Distance based data	Theoretical: Explain the aim of distance based phylogenetic reconstruction. What is given (input), what are we looking for (output)? Explain the running time of UPGMA. Def. of ultrametric. What does "molecular clock" mean? Practical: Check whether a given distance matrix is ultrametric. Apply the algorithm UPGMA to a distance matrix.

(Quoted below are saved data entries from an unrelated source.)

(* ===== verification/TokenSpec.v ===== *)
(** * Tokens of the regions in use

    Setting the token of a region that has been handed out ([hire], [fire]) keeps
    all invariants of the arenas and changes nothing else: the bitmaps only relate
    the regions that are not in use to free tokens. *)

From S2P Require Export ArenasSpec.
Import Pmem.

(** ** Definitions *)

(** The token of the region [k] of the run [r] of the extent [i] has been set to
    [v]. *)
Record retoken (s s' : ext_st) (fl : list Z) (i r k v : Z) : Prop := {
  rk_file : es_file s' = es_file s;
  rk_head : pm_head (pm_of s') = pm_head (pm_of s);
  rk_meta : pm_meta (pm_of s') = pm_meta (pm_of s);
  rk_desc : pm_desc (pm_of s') = pm_desc (pm_of s);
  rk_next : ∀ a, mm_next (med_at (pm_of s') a) = mm_next (med_at (pm_of s) a);
  rk_len : ∀ a, lenZ (mm_tokens (med_at (pm_of s') a)) = 51;
  rk_other : ∀ j q, busy (pm_of s) fl j q → has_runs (pm_of s) j → ¬ (j = i ∧ q = r) →
    run_meta s' j q = run_meta s j q;
  rk_static : md_size (run_meta s' i r) = md_size (run_meta s i r) ∧
    md_count (run_meta s' i r) = md_count (run_meta s i r) ∧
    md_arena (run_meta s' i r) = md_arena (run_meta s i r);
  rk_token : ∀ m, md_token (run_meta s' i r) m =
    if decide (m = k) then Some v else md_token (run_meta s i r) m;
}.

(** The same for the arenas. *)
Record arenas_retoken (y y' : arena_st) (fl : list Z) (t : cell) (v : Z) : Prop := {
  at_pool : same_pool (ext_of y) (ext_of y');
  at_arenas : same_arenas y y';
  at_used : ∀ u, gaused y' fl u ↔ gaused y fl u;
  at_same : ∀ u, gaused y fl u → u ≠ t → cell_same (ext_of y) (ext_of y') u;
  at_region : cell_region (ext_of y') t = cell_region (ext_of y) t ∧
    cell_size (ext_of y') t = cell_size (ext_of y) t;
  at_token : cell_token (ext_of y') t = Some v;
  at_large : large_kept (as_run y) (as_run y') fl fl;
}.

(** ** Lemmas *)

Section lemmas.
Context `{UtilSpec} `{UnorderedMapSpec}.
Implicit Types (s : ext_st) (x : run_st) (y : arena_st) (fl ml : list Z) (b : ArenaBin) (t u : cell).

(** *** What does not change *)

Lemma retoken_same s s' fl i r k v :
  retoken s s' fl i r k v →
  same_pool s s' ∧ (∀ j, desc_of (pm_of s') j = desc_of (pm_of s) j) ∧
  (∀ j, live (pm_of s') fl j ↔ live (pm_of s) fl j) ∧
  (∀ j q, busy (pm_of s') fl j q ↔ busy (pm_of s) fl j q).
Proof.
  intros Hr. assert (∀ j, desc_of (pm_of s') j = desc_of (pm_of s) j) as Hd.
  { intros j. unfold desc_of, desc_at, ext_addr. by rewrite (rk_head _ _ _ _ _ _ _ Hr), (rk_desc _ _ _ _ _ _ _ Hr). }
  assert (∀ j, live (pm_of s') fl j ↔ live (pm_of s) fl j) as Hl.
  { intros j. unfold live, cur_meta, meta_at. by rewrite (rk_head _ _ _ _ _ _ _ Hr), (rk_meta _ _ _ _ _ _ _ Hr). }
  split; [|split; [done|split; [done|]]].
  - split; [apply Hr|]. rewrite (rk_head _ _ _ _ _ _ _ Hr). done.
  - intros j q. unfold busy. by rewrite Hl, Hd.
Qed.

Lemma retoken_pool s s' fl ml i r k v :
  pool_inv s fl ml → retoken s s' fl i r k v → pool_inv s' fl ml.
Proof.
  intros Hp Hr. destruct (retoken_same _ _ _ _ _ _ _ Hr) as (Hs & Hd & Hl & _).
  pose proof (pi_ext _ _ _ Hp) as Hinv. constructor; [|rewrite (rk_file _ _ _ _ _ _ _ Hr)|apply Hr].
  - apply (ext_inv_frame (pm_of s)); [done|apply Hs|by rewrite (rk_head _ _ _ _ _ _ _ Hr)| | | |].
    + unfold cur_meta, meta_at. by rewrite (rk_head _ _ _ _ _ _ _ Hr), (rk_meta _ _ _ _ _ _ _ Hr).
    + intros j Hj. rewrite Hd. split; [|done]. by apply (inv_free _ _ _ Hinv).
    + intros j Hj. rewrite Hd. split; [|done]. by apply (inv_live _ _ _ Hinv).
    + intros j _. apply Hr.
  - rewrite (rk_head _ _ _ _ _ _ _ Hr). apply Hp.
Qed.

Character based data	Theoretical: Def. of compatibility (of a character with a tree). Def. of Perfect Phylogeny. Does is always exist? Define/explain Small Parsimony and Large Parsimony. How can these problems be solved? What algorithms have we seen? How efficient are they? Practical: Check whether a phylogenetic tree is a PP for a matrix M. Compute the parsimony score of a given labelled tree. Apply Fitch's algorithm. Apply Nearest Neighbor Interchange.

New: The exam will take place on Mon 3 June, 2013, in Aula B, from 9.00 to 11.30/12.30. Please bring along a document of identification.